Summary
This toolchain allows the collection of datasets on assigned IPv6 reverse DNS records. Furthermore, we include various tools for the subsequent analysis of the obtained data. As this is academic code (read: horrific code quality, but it works (for certain values of working)) we strongly advise everyone to implement this themself. If you are unable to do so, you probably should not play with this. :-)
Publications
You can find a more in-depth description of this work in the following publication and talk:
Something From Nothing (There): Collecting Global IPv6 Datasets From DNS, Tobias Fiebig, Kevin Borgolte, Shuang Hao, Christopher Kruegel, Giovanni Vigna, accepted for PAM (Passiv and Active Measurement) Conference 2017, Sydney
You can -j REJECT but you can not hide: Global scanning of the IPv6 Internet, Tobias Fiebig, Kevin Borgolte, Shuang Hao, Christopher Kruegel, Giovanni Vigna, 33C3---33rd Chaos Communication Congress 2017, Hamburg
Setup
The supplied tools are mostly ugly Python 2.6 and even more ugly shell. Please give process.sh/process_traditional.sh a read and adjust the paths and variables as they should be on your system.
external tools
GNU Parallel
This tooling heavily relies on GNU parallel. However, older versions may have some unintended side-effects, filling up your disk, so make sure that you use the newest versions.
RIPE NCC bgpdump
For reading the seed BGP dumps we utilize a tool supplied by the RIPE NCC. You can find it here: https://bitbucket.org/ripencc/bgpdump/wiki/Home
Tool and File Description
cook_down.py
Gets an .ip6.arpa. zone of any given length and then enumerates it up until a certain length
Usage:
./cook_down.py $ip6.arpa_zone $DNS_Server $desired_length
extract_terminals.py
Similar to cook_down.py, but resolves to terminal records. Prints JSON formated output.
Usage:
extract_terminals.py $ip6.arpa_zone $DNS_Server $numeric_experiment_identifier
process.sh
Main processing script.

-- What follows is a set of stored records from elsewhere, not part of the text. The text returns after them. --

(** [str_in] decides the occurrence of [n] as a contiguous part of
    [h]. *)
Lemma str_in_iff (n h : string) :
  str_in n h = true <-> exists pre post, h = (pre ++ n ++ post)%string.
Proof.
  induction h as [|b h IH]; cbn [str_in].
  - destruct (String.prefix n "") eqn:E.
    + split; auto. intros _. apply prefix_iff in E as [post E].
      exists EmptyString, post. exact E.
    + split; [discriminate|]. intros (pre & post & H).
      destruct pre; simpl in H.
      * assert (String.prefix n "" = true) by (apply prefix_iff; eauto).
        congruence.
      * discriminate.
  - destruct (String.prefix n (String b h)) eqn:E.
    + split; auto. intros _. apply prefix_iff in E as [post E].
      exists EmptyString, post. exact E.
    + rewrite IH. split.
      * intros (pre & post & H). exists (String b pre), post.
        simpl. congruence.
      * intros (pre & post & H). destruct pre as [|c pre]; simpl in H.
        -- assert (String.prefix n (String b h) = true)
             by (apply prefix_iff; eauto).
           congruence.
        -- exists pre, post. congruence.
Qed.

Lemma str_in_empty (h : string) : str_in "" h = true.
Proof. destruct h; reflexivity. Qed.

Lemma slice_to_nonneg {A} (l : list A) (k : Z) :
  (0 <= k)%Z -> slice_to l k = firstn (Z.to_nat k) l.
Proof.
  intros H. unfold slice_to.
  destruct (Z.ltb_spec k 0); [lia | reflexivity].
Qed.

Lemma slice_to_neg {A} (l : list A) (k : Z) :
  (k < 0)%Z -> slice_to l k = firstn (List.length l - Z.to_nat (- k)) l.
Proof.
  intros H. unfold slice_to.
  destruct (Z.ltb_spec k 0); [|lia]. f_equal. lia.
Qed.

Lemma firstn_In {A} (n : nat) (l : list A) (x : A) :
  In x (firstn n l) -> In x l.
Proof.
  intros H. rewrite <- (firstn_skipn n l). apply in_or_app. now left.
Qed.

Lemma slice_to_incl {A} (l : list A) (k : Z) (x : A) :
  In x (slice_to l k) -> In x l.
Proof.
  unfold slice_to. destruct (k <? 0)%Z; apply firstn_In.
Qed.

Section SortFacts.
Context {A K : Type}.
Variable key : A -> K.
Variable lt : K -> K -> bool.

(** [a] may stand before [b] in a sorted list: [b]'s key is not
    smaller. *)
Definition ordered (a b : A) : Prop := lt (key b) (key a) = false.

Lemma insert_perm (x : A) (l : list A) :
  Permutation (insert key lt x l) (x :: l).
Proof.
  induction l as [|y l IH]; simpl; [reflexivity|].
  destruct (lt (key y) (key x)); [|reflexivity].
  rewrite IH. apply perm_swap.
Qed.

Lemma stable_sort_perm (l : list A) : Permutation (stable_sort key lt l) l.
Proof.
  induction l as [|x l IH]; simpl; [reflexivity|].
  rewrite insert_perm. now constructor.
Qed.

Lemma sort_perm (reverse : bool) (l : list A) :
  Permutation (sort key lt reverse l) l.
Proof.
  unfold sort. destruct reverse.
  - rewrite <- Permutation_rev, stable_sort_perm. symmetry.
    apply Permutation_rev.
  - apply stable_sort_perm.
Qed.

(** An item that may stand before the head of the list is put in
    front: equal keys keep their order. *)
Lemma insert_front (x : A) (l : list A) :
  HdRel ordered x l -> insert key lt x l = x :: l.
Proof.
  destruct 1 as [|y l H]; simpl; [reflexivity|].
  unfold ordered in H. now rewrite H.
Qed.

(** A list already in order is left as it is. *)
Lemma stable_sort_sorted_id (l : list A) :
  Sorted ordered l -> stable_sort key lt l = l.
Proof.
  induction 1 as [|x l Hs IH Hd]; simpl; [reflexivity|].
  rewrite IH. now apply insert_front.
Qed.

Hypothesis lt_asym : forall a b, lt a b = true -> lt b a = false.

Lemma insert_sorted (x : A) (l : list A) :
  Sorted ordered l -> Sorted ordered (insert key lt x l).
Proof.
  induction 1 as [|y l Hs IH Hd]; simpl.
  - repeat constructor.
  - destruct (lt (key y) (key x)) eqn:E.
    + constructor; [exact IH|].
      destruct Hd as [|z l Hyz]; simpl.
      * constructor. apply lt_asym, E.
      * destruct (lt (key z) (key x)); constructor;
          [exact Hyz | apply lt_asym, E].
    + repeat constructor; assumption.
Qed.

Lemma stable_sort_sorted (l : list A) : Sorted ordered (stable_sort key lt l).
Proof.
  induction l as [|x l IH]; simpl; [constructor | now apply insert_sorted].
Qed.

End SortFacts.

End PyFacts.

(* ================================================================= *)
(** ** The JSON codec *)

Module JsonFacts.
Import Json.

Lemma append_assoc (a b c : string) :
  ((a ++ b) ++ c = a ++ (b ++ c))%string.
Proof. induction a as [|x a IH]; simpl; [reflexivity | now rewrite IH]. Qed.

(** Decoding undoes the encoder's replacement of one character,
    whatever follows it. *)
Lemma scanstring_escape_char (c : ascii) (rest : string) :
  scanstring (escape_char c ++ rest) = cons_fst c (scanstring rest).
Proof.
  destruct c as [[] [] [] [] [] [] [] []]; reflexivity.
Qed.

(** The body of a string literal decodes to the text it encodes, up
    to the closing quote. *)
Lemma scanstring_escape (s rest : string) :
  scanstring (escape s ++ String dquote rest) = Some (s, rest).
Proof.
  induction s as [|c s IH]; [reflexivity|].
  cbn [escape]. rewrite append_assoc, scanstring_escape_char, IH.
  reflexivity.
Qed.

Lemma expect_app (lit s : string) : expect lit (lit ++ s) = Some s.
Proof.
  induction lit as [|c lit IH]; simpl; [reflexivity|].
  now rewrite Ascii.eqb_refl.
Qed.

(** The output of [json.dumps] as the decoder reads it: three string
    bodies, each after its key and before its closing quote. *)
Lemma json_dumps_shape (r c t : string) :
  json_dumps (Message r c t)
  = (member_open "{" "role" ++ escape r ++ String dquote
       (member_open ", " "content" ++ escape c ++ String dquote
          (member_open ", " "timestamp" ++ escape t ++ String dquote "}")))
    %string.
Proof.
  unfold json_dumps, member_open, quoted.
  cbn [msg_role msg_content msg_timestamp].
  repeat (rewrite ?append_assoc; cbn [String.append]).
  reflexivity.
Qed.

End JsonFacts.

(** [json.loads(json.dumps(m))] is [m], for every message. *)
Lemma json_loads_dumps (m : message) : json_loads (json_dumps m) = Some m.
Proof.
  destruct m as [r c t]. unfold json_loads.
  rewrite JsonFacts.json_dumps_shape.
  rewrite JsonFacts.expect_app, JsonFacts.scanstring_escape.
  rewrite JsonFacts.expect_app, JsonFacts.scanstring_escape.
  rewrite JsonFacts.expect_app, JsonFacts.scanstring_escape.
  reflexivity.
Qed.

(* ================================================================= *)
(** ** Timestamps: the text order is the chronological order *)

Module DatetimeFacts.

Lemma pow10_pos (w : nat) : (0 < pow10 w)%N.
Proof. induction w; cbn [pow10]; lia. Qed.

Lemma digit_compare (x y : N) :
  (x < 10)%N -> (y < 10)%N -> Ascii.compare (digit x) (digit y) = N.compare x y.
Proof.
  intros Hx Hy. unfold Ascii.compare, digit.
  rewrite !N_ascii_embedding by lia.
  destruct (N.compare_spec x y), (N.compare_spec (48 + x) (48 + y));
    try reflexivity; lia.
Qed.

(** A number below [10 * p] compares as its leading digit and then its
    remainder. *)
Lemma compare_split (p qa ra qb rb : N) :
  (ra < p)%N -> (rb < p)%N ->
  N.compare (ra + p * qa) (rb + p * qb)
  = lex (N.compare qa qb) (N.compare ra rb).
Proof.
  intros Ha Hb.
  destruct (N.compare_spec qa qb) as [->|H|H]; simpl.
  - destruct (N.compare_spec ra rb), (N.compare_spec (ra + p * qb) (rb + p * qb));
      try reflexivity; lia.
  - apply N.compare_lt_iff. nia.
  - apply N.compare_gt_iff. nia.
Qed.

(** Two numbers printed on the same width compare as the numbers do
    (as far as the width shows them), and as what follows when they
    are equal. *)
Lemma digits_compare (w : nat) (a b : N) (r1 r2 : string) :
  String.compare (digits w a ++ r1) (digits w b ++ r2)
  = lex (N.compare (a mod pow10 w) (b mod pow10 w)) (String.compare r1 r2).
Proof.
  induction w as [|w IH].
  - simpl. now rewrite !N.mod_1_r.
  - cbn [digits pow10 String.append String.compare].
    rewrite digit_compare by (apply N.mod_lt; lia).
    rewrite IH.
    rewrite (N.mul_comm 10 (pow10 w)), !N.Div0.mod_mul_r.
    pose proof (pow10_pos w) as Hp.
    rewrite compare_split by (apply N.mod_lt; lia).
    destruct (N.compare (a / pow10 w mod 10) (b / pow10 w mod 10));
      reflexivity.
Qed.
(** C5.  The latch prints a status line if and only if nothing was latched
    yet or the incoming boolean differs from the latched one; it assigns the
    latched value exactly then, and the latched value is afterwards the
    incoming one; a repeated value prints nothing.  On the samples
    [true, true, false, false, true] there are exactly three transitions,
    unobserved to true, true to false, false to true, and the receive loop
    fed with the five datagrams prints exactly the three corresponding
    lines. *)
Theorem attention_latch_transitions :
  (forall clock i last looking,
      (snd (latch clock i last looking) <> []
       <-> last = None \/ last = Some (negb looking))
      /\ (snd (latch clock i last looking) <> []
          <-> fst (latch clock i last looking) <> last)
      /\ (snd (latch clock i last looking) <> [] ->
          snd (latch clock i last looking)
          = [log_status (clock i) (status_text looking)])
      /\ fst (latch clock i last looking) = Some looking)
  /\ (forall clock i b, latch clock i (Some b) b = (Some b, []))
  /\ transitions None [true; true; false; false; true]
     = [(None, true); (Some true, false); (Some false, true)]
  /\ (forall clock,
      looking_loop little clock 0 None
        (map datagram_of_sample [true; true; false; false; true])
      = (Some true,
         [log_status (clock 0) "LOOKING AT CAMERA";
          log_status (clock 2) "NOT LOOKING AT CAMERA";
          log_status (clock 4) "LOOKING AT CAMERA"],
         Listening))
  /\ (forall clock i last samples,
      printed_statuses
        (snd (fst (looking_loop little clock i last
                     (map datagram_of_sample samples))))
      = map (fun t => status_text (snd t)) (transitions last samples)).
Proof.
  split.
  { intros clock i last looking. unfold latch.
    pose proof (status_differs_spec last looking) as Hd.
    destruct (status_differs last looking) eqn:E; cbn [fst snd].
    - assert (Hl : last = None \/ last = Some (negb looking))
        by (apply Hd; reflexivity).
      repeat split; auto; try discriminate.
      intros _ Heq. destruct Hl as [Hl | Hl]; rewrite Hl in Heq;
        [discriminate | injection Heq; destruct looking; discriminate].
    - repeat split; try (intros H; exfalso; apply H; reflexivity).
      + intros H. apply Hd in H. discriminate.
      + destruct last as [b |]; [| discriminate].
        simpl in E. apply negb_false_iff, Bool.eqb_prop in E.
        rewrite E. reflexivity. }
  split.
  { intros clock i b. unfold latch. simpl. rewrite Bool.eqb_reflx.
    reflexivity. }
  split; [reflexivity |].
  split; [intros clock; vm_compute; reflexivity |].
  intros clock i last samples.
  pose proof (looking_loop_transitions clock samples i last) as H.
  destruct (looking_loop little clock i last
              (map datagram_of_sample samples)) as [[last2 out2] st].
  exact (proj1 H).
Qed.

(** The theorem at an unobserved latch that receives [true]. *)
Lemma attention_latch_transitions_witness :
  snd (latch (fun _ => "12:00:00.000") 0 None true)
  = [log_status "12:00:00.000" "LOOKING AT CAMERA"].
Proof.
  destruct attention_latch_transitions as (Hlatch & _).
  destruct (Hlatch (fun _ => "12:00:00.000") 0 None true)
    as (_ & _ & Hout & _).
  apply Hout. simpl. discriminate.
Defined.

(* ================================================================== *)
(** * Results: the actuator loop *)
(* ================================================================== *)

Section ActuatorFacts.

Variable bo : byteorder.
Variable Robot : Type.
Variable set_joint_position :
  Robot -> string -> spec_float -> Robot * result unit.

(** A datagram that does not decode: nothing is sent to the robot, the
    error is printed, the iteration ends normally. *)
Lemma control_iteration_bad (robot : Robot) (data : list byte) :
  List.length data <> 8 ->
  control_iteration bo set_joint_position robot (Datagram data)
  = (robot, [log_error struct_error], [], None).
Proof.
  intros Hlen. unfold control_iteration, control_body.
  pose proof (receive_sample_bad bo data Hlen) as Hbad.
  unfold receive_sample in Hbad. rewrite Hbad. reflexivity.
Qed.

(** An iteration only lets [KeyboardInterrupt] through. *)
Lemma control_iteration_raises (robot : Robot) (ev : net_event) (e : exn) :
  snd (control_iteration bo set_joint_position robot ev) = Some e -> e = KeyboardInterrupt.
Proof.
  unfold control_iteration.
  destruct (control_body bo set_joint_position robot ev)
    as [[[robot1 out] cmds] [u | e']]; simpl; [discriminate |].
  destruct e'; simpl; intros H; try discriminate.
  injection H as <-. reflexivity.
Qed.

Lemma control_loop_cons (robot : Robot) (ev : net_event)
    (rest : list net_event) :
  snd (control_iteration bo set_joint_position robot ev) = None ->
  let '(robot1, out1, cmds1, _) := control_iteration bo set_joint_position robot ev in
  let '(robot2, out2, cmds2, st) := control_loop bo set_joint_position robot1 rest in
  control_loop bo set_joint_position robot (ev :: rest) = (robot2, out1 ++ out2, cmds1 ++ cmds2, st).
Proof.
  cbn [control_loop].
  destruct (control_iteration bo set_joint_position robot ev)
    as [[[robot1 out1] cmds1] raised].
  simpl. intros ->.
  destruct (control_loop bo set_joint_position robot1 rest)
    as [[[robot2 out2] cmds2] st].
  reflexivity.
Qed.

(** What can leave the body of the [try]. *)
Lemma control_body_raises (robot : Robot) (ev : net_event) (e : exn) :
  snd (control_body bo set_joint_position robot ev) = Raise e ->
  ev = RecvRaises e
  \/ is_Exception e = true
  \/ exists r j a, snd (set_joint_position r j a) = Raise e.
Proof.
  unfold control_body. destruct ev as [data | e0]; cbn [recvfrom bind].
  - destruct (unpack_angles bo (firstn 1024 data)) as [[pan tilt] | e1] eqn:Eu.
    + destruct (set_joint_position robot "head_0" pan)
        as [robot1 [u | e1]] eqn:E1.
      * destruct (set_joint_position robot1 "head_1" tilt)
          as [robot2 r2] eqn:E2.
        cbn [snd]. intros ->. right. right.
        exists robot1, "head_1", tilt. rewrite E2. reflexivity.
      * cbn [snd]. intros [= ->]. right. right.
        exists robot, "head_0", pan. rewrite E1. reflexivity.
    + cbn [snd]. intros [= ->]. right. left.
      unfold unpack_angles in Eu.
      destruct (struct.unpack bo "ff" (firstn 1024 data)) as [vs | e2] eqn:Ev;
        cbn [bind] in Eu.
      * unfold two_floats in Eu.
        destruct vs as [| [] [| [] [| ]]]; inversion Eu; reflexivity.
      * injection Eu as ->. unfold struct.unpack in Ev.
        simpl struct.parse in Ev. unfold struct.unpack_codes in Ev.
        destruct (Nat.eqb _ _) in Ev; inversion Ev; reflexivity.
  - cbn [snd]. intros [= ->]. left. reflexivity.
Qed.

(** An iteration that meets no interrupt ends normally. *)
Lemma control_iteration_continues (robot : Robot) (ev : net_event) :
  ev <> RecvRaises KeyboardInterrupt ->
  commands_fail_softly set_joint_position ->
  snd (control_iteration bo set_joint_position robot ev) = None.
Proof.
  intros Hev Hsoft.
  destruct (snd (control_iteration bo set_joint_position robot ev)) as [e |] eqn:Hit; [| reflexivity].
  exfalso.
  pose proof (control_iteration_raises robot ev e Hit) as ->.
  unfold control_iteration in Hit.
  pose proof (control_body_raises robot ev) as Hbody.
  destruct (control_body bo set_joint_position robot ev)
    as [[[robot1 out] cmds] [u | e']]; cbn [snd] in *; [discriminate |].
  destruct (Hbody e' eq_refl) as [H | [H | (r & j & a & H)]].
  - subst ev. destruct e'; try discriminate. apply Hev. reflexivity.
  - rewrite H in Hit. discriminate.
  - rewrite (Hsoft r j a e' H) in Hit. discriminate.
Qed.

(** With no interrupt among the events the loop is still listening. *)
Lemma control_loop_listening (evs : list net_event) :
  forall robot,
    Forall (fun ev => ev <> RecvRaises KeyboardInterrupt) evs ->
    commands_fail_softly set_joint_position ->
    snd (control_loop bo set_joint_position robot evs) = Listening.
Proof.
  induction evs as [| ev rest IH]; intros robot Hevs Hsoft.
  - reflexivity.
  - inversion Hevs as [| ? ? Hev Hrest]; subst.
    pose proof (control_iteration_continues robot ev Hev Hsoft) as Hnone.
    pose proof (control_loop_cons robot ev rest Hnone) as Hcons.
    destruct (control_iteration bo set_joint_position robot ev) as [[[robot1 out1] cmds1] raised].
    specialize (IH robot1 Hrest Hsoft).
    destruct (control_loop bo set_joint_position robot1 rest) as [[[robot2 out2] cmds2] st].
    rewrite Hcons. exact IH.
Qed.

End ActuatorFacts.

(** C6 as stated fails: when the pan command is rejected, the tilt command
    of that sample is never issued.  With a robot whose pan joint rejects
    every command, the datagram of (45.0, -20.0) yields the single call on
    "head_0". *)
Lemma actuator_two_commands_counterexample :
  ~ (forall (Robot : Type)
            (set_joint_position :
               Robot -> string -> spec_float -> Robot * result unit)
            (robot : Robot) (data : list byte) (pan tilt : spec_float),
        receive_sample little (Datagram data) = Ok (pan, tilt) ->
        snd (fst (control_iteration little set_joint_position robot
                    (Datagram data)))
        = [Command "head_0" pan; Command "head_1" tilt]).
Proof.
  intros H.
  specialize (H unit stuck_pan_robot tt datagram_45_m20 float_45 float_m20
                eq_refl).
  vm_compute in H. discriminate.
Qed.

Implements 4 nibble wide breadth-first steps. Read the script before running it!
process_traditional.sh
Similar to process.sh, but using the initial step-sizes (32 -> 48 -> 64 -> 128).
run.sh
Convenient envelop script handling a little bit of output.
extract_prefixes.py
Script used to test for valid unicast IPv6 prefixes from bgpdump.
prexclude
Blacklist for ip6.arpa zones; see file for an example.
filter.py
Small script reading JSON as in the output files from stdin, outputting a more readable (and scanable) form.
dot.py
Funny tool eating output JSON from stdin, building a .dot graph description file for stdout with errors on stderr. Best visualized with Gephi. (https://gephi.org/) Beware: This code just barely works, and is extremly ugly.
plot.py
Script plotting nibble frequency, reads output JSON from a file.
Licence
The supplied tools are provided under a 2-clause BSD licence; Please see the individual files for the specific licence.